Not long after finishing Official Music, I assigned the rights to the album (and future options for the artist) to the recently formed and then ‘hot’ U.S label Paramount Records for the world, excluding Canada and Australasia. We had already set up a label deal for our product downunder through Festival Records in what I believe was the first ever Canadian label distribution deal outside Canada.
By the end of 1970, not much more than six months after startup, the first major change to the label’s structure occurred when I acquired Ronnie and his lawyer John Finlay’s interest in the company. Our plans for Ronnie’s involvement had been over-optimistic. He had his own career as an artist that was all-consuming at that moment, and the funds he had planned to invest in the label never materialised. So for $10,000 he and Finlay agreed to sell me their shares, and shortly thereafter Daffodil officially moved out of the Hawk’s Nest and into the Capitol Records building on American Drive near Toronto’s international airport – into what became EMI’s A&R office suite right to the end of 2008.
Through an introduction from Ritchie, I had engaged a lawyer - Peter Steinmetz - to represent the label’s future legal interests, since Finlay was really Ronnie’s man, and in so doing somewhat unconsciously introduced Peter, a young, ambitious and already ascending corporate lawyer, into a lifetime career in the music and entertainment business – from which platform, fortunately for the emerging Canadian industry, he has carved out an illustrious career, and place, in this country’s entertainment business history.
Things then started to move so fast that it is hard for me to comprehend how we did it all, looking back these many years later. But no less than 39 separate business trips that I took both within Canada and internationally during those first two years after moving to Canada perhaps attest to just what we were intending to accomplish, and the energy and drive we mustered to do so.
These trips included 18 separate visits to New York, 4 to Europe, 11 to Canadian destinations, and 6 to other U.S cities all within that 24 month period. And this for someone coming from a business culture where I had to actually pay for my own business trips to France, Belgium, and Scandinavia initially as a EMI UK trainee – because only Assistant and full Managers’ trips were then paid for by the company. Indeed, as a sign of those times, it is interesting to note that George Martin and the other senior A&R guys at Manchester Square (like Ron Richards, John Burgess, Norman Newell, Norrie Paramor, Bob Barratt) were not even credited on the records they produced back then, and EMI’s standard artist contracts were just two pages long!

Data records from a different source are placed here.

(** * Frame scoring, classification and variety selection of the
      video-to-screenshot pipeline

    Shallow embedding of
    [packages/desktop/python/screenshot_tool/pipeline.py].

    Conventions of the embedding:
    - Python [float] values (timestamps, sharpness, energies, scores) are
      exact rationals [Q]; a comparison against a literal such as [0.05]
      is the comparison against the rational [5/100].
    - Python [int] values are [Z].
    - A [dict] read with [d.get(k, default)] is a record whose field is an
      [option]; the getter applies the default.
    - A [set] is a duplicate-free list, an insertion-ordered [dict] an
      association list in insertion order. *)

From Stdlib Require Import List ZArith QArith Qminmax Qabs Qround.
From Stdlib Require Import String Ascii Bool Lia Lqa.
From Stdlib Require Import Permutation Sorted.
Import ListNotations.

Local Open Scope Q_scope.

(* ------------------------------------------------------------------ *)
(** * Numeric helpers *)

Module Num.

(** [a < b] on floats. *)
Definition Qltb (a b : Q) : bool := negb (Qle_bool b a).

(** [a >= b] on floats. *)
Definition Qgeb (a b : Q) : bool := Qle_bool b a.

(** [a > b] on floats. *)
Definition Qgtb (a b : Q) : bool := Qltb b a.

(** [np.clip(x, lo, hi)], that is [minimum(maximum(x, lo), hi)]. *)
Definition clip (x lo hi : Q) : Q := Qmin (Qmax x lo) hi.

End Num.
Import Num.
Example None_time_budget_rejected :
  evaluate_position ""
    ({[ "fen" := PyStr BLACK_TO_MOVE; "time_ms" := PyNone ]}) (fresh []) =
    (Raise (ValueError "time_ms must be a positive integer"), fresh []).
Proof. reflexivity. Qed.

Lemma non_string_or_empty_position_rejected_witness :
  chess_Board "" = Raise (ValueError "empty fen") /\
  exists e,
    evaluate_position "" empty_position_input (fresh []) = (Raise e, fresh []) /\
    exc_name e = "ValueError".
Proof.
  assert (Hempty : chess_Board "" = Raise (ValueError "empty fen")) by reflexivity.
  split; [exact Hempty |].
  apply (non_string_or_empty_position_rejected "" _ _ _ Hempty).
  - reflexivity.
  - right. right. reflexivity.
Defined.

Example integer_position_rejected :
  evaluate_position "" ({[ "fen" := PyInt 5; "time_ms" := PyInt 100 ]}) (fresh []) =
    (Raise (ValueError "fen must be a string"), fresh []).
Proof. reflexivity. Qed.

Lemma unparsable_position_raises_before_engine_witness :
  exists e',
    evaluate_position "" unparsable_input (ready []) = (Raise e', ready []) /\
    e' = ValueError "expected 'w' or 'b' for turn part of fen".
Proof.
  assert (Hfen : unparsable_input !! "fen" = Some (PyStr "not-a-position"))
    by reflexivity.
  assert (Hparse : chess_Board "not-a-position" =
                     Raise (ValueError "expected 'w' or 'b' for turn part of fen"))
    by reflexivity.
  destruct (unparsable_position_raises_before_engine "" _ _ _ (ready []) Hfen Hparse)
    as (e' & Hraise & Hsame).
  exists e'. split; [exact Hraise |].
  apply Hsame. right. exists (PyInt 100).
  split; [reflexivity | constructor; lia].
Defined.

Lemma warmup_failure_is_swallowed_witness :
  _get_engine "" (fresh [Fine; Fine; Crash EngineTerminatedError]) =
    (Return 0%nat, WARM) /\
  exists r : PyVal,
    evaluate_position "" test_input WARM =
      (Return r,
       mkState (Some 0%nat) (mkProcess 1 [])
         (trace WARM ++ [EvAnalyse 0%nat (BLACK_TO_MOVE, false) (limit_of 100)])%list) /\
    field "ok" r = Some (PyBool true).
Proof.
  assert (Hslot : _engine (fresh [Fine; Fine; Crash EngineTerminatedError]) = None)
    by reflexivity.
  assert (Hpopen : popen_uci (ENGINE_PATH "")
                     (world (fresh [Fine; Fine; Crash EngineTerminatedError])) =
                   (Return 0%nat, mkProcess 1 [Fine; Crash EngineTerminatedError]))
    by reflexivity.
  assert (Hconfigure : configure 0%nat Config.STOCKFISH_CONFIG
                         (mkProcess 1 [Fine; Crash EngineTerminatedError]) =
                       (Return (), mkProcess 1 [Crash EngineTerminatedError]))
    by reflexivity.
  assert (Hwarm : analyse 0%nat chess_Board_start (mkLimit (1 # 100))
                    (mkProcess 1 [Crash EngineTerminatedError]) =
                  (Raise EngineTerminatedError, mkProcess 1 []))
    by reflexivity.
  destruct (warmup_failure_is_swallowed "" _ _ _ _ _ _ Hslot Hpopen Hconfigure Hwarm)
    as (_ & Hget & _ & _ & Hnext).
  split; [exact Hget |].
  assert (Hanalyse : analyse 0%nat (BLACK_TO_MOVE, false) (limit_of 100)
                       (mkProcess 1 []) =
                     (Return (default_info (BLACK_TO_MOVE, false)), mkProcess 1 []))
    by reflexivity.
  assert (Hscore : info_score (default_info (BLACK_TO_MOVE, false)) =
                   Some (mkPovScore (Cp 35) false))
    by reflexivity.
  exact (Hnext _ _ _ _ _ _ _ test_input_accepted debug_budget_fits_float
           Hanalyse Hscore).
Defined.

Lemma successful_analysis_is_normalized_witness :
  exists r : PyVal,
    evaluate_position "" test_input (ready [Analysis MATE_IN_ONE]) = (Return r, CRASHED) /\
    field "ok" r = Some (PyBool true) /\
    field "best_move_uci" r = Some (PyStr "d8h4") /\
    eval_type r = Some (PyStr "mate") /\
    eval_value r = Some (PyInt 1).
Proof.
  assert (Hget : _get_engine "" (ready [Analysis MATE_IN_ONE]) =
                 (Return 0%nat, ready [Analysis MATE_IN_ONE]))
    by reflexivity.
  assert (Hanalyse : engine_analyse 0%nat (BLACK_TO_MOVE, false) (limit_of 100)
                       (ready [Analysis MATE_IN_ONE]) =
                     (Return MATE_IN_ONE, CRASHED))
    by reflexivity.
  assert (Hscore : info_score MATE_IN_ONE = Some (mkPovScore (Mate 1) false))
    by reflexivity.
  destruct (successful_analysis_is_normalized "" _ _ _ _ _ _ _ _ _ _
              test_input_accepted debug_budget_fits_float Hget Hanalyse Hscore)
    as (r & Hret & Hok & Hbest & Htype & Hvalue).
  exists r. repeat split; assumption.
Defined.

Lemma missing_time_ms_defaults_witness :
  no_budget_input !! "time_ms" = None /\
  evaluate_position "" no_budget_input (fresh []) =
    evaluate_position "" (<["time_ms" := PyInt 100]> no_budget_input) (fresh []).
Proof.
  assert (Hnone : no_budget_input !! "time_ms" = None) by reflexivity.
  split; [exact Hnone |].
  destruct (missing_time_ms_defaults "" _ (fresh []) Hnone) as (_ & Hsame & _).
  exact Hsame.
Defined.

My new travelling regime was being done while simultaneously producing albums, managing and publishing most of the acts, and running the fledgling record label out of my one bedroom Warren Road apartment, all with a total paid staff of one – Marlene Duhacek - and her not until March 1971. This was accomplished through the dedicated and committed involvement of Peter, as lawyer and confidante, and the generous and liberal time spent by Ritchie in helping with many of the PR, Press, and Promotional concepts for the acts signed in that first couple of years. He was not dubbed ‘Supergrease’ for nothing!
I started signing other artists to the label – almost all of whom (like KBB & Crowbar) we managed and published too, and most of whom I also produced. These artists were all Canadian, including the next artist signing in 1971 - the Oshawa progressive hardrock group Christmas, formed from the San Francisco-inspired, psychedelic group Reign Ghost - featuring a certain Lynda Squires as its lead singer on their two previously released albums. Lynda shortly after became my wife. We honeymooned in Montreal while attending one of the innovative Maple Music Junket concerts put on for Europe’s press elite who had been specially flown in for the occasion.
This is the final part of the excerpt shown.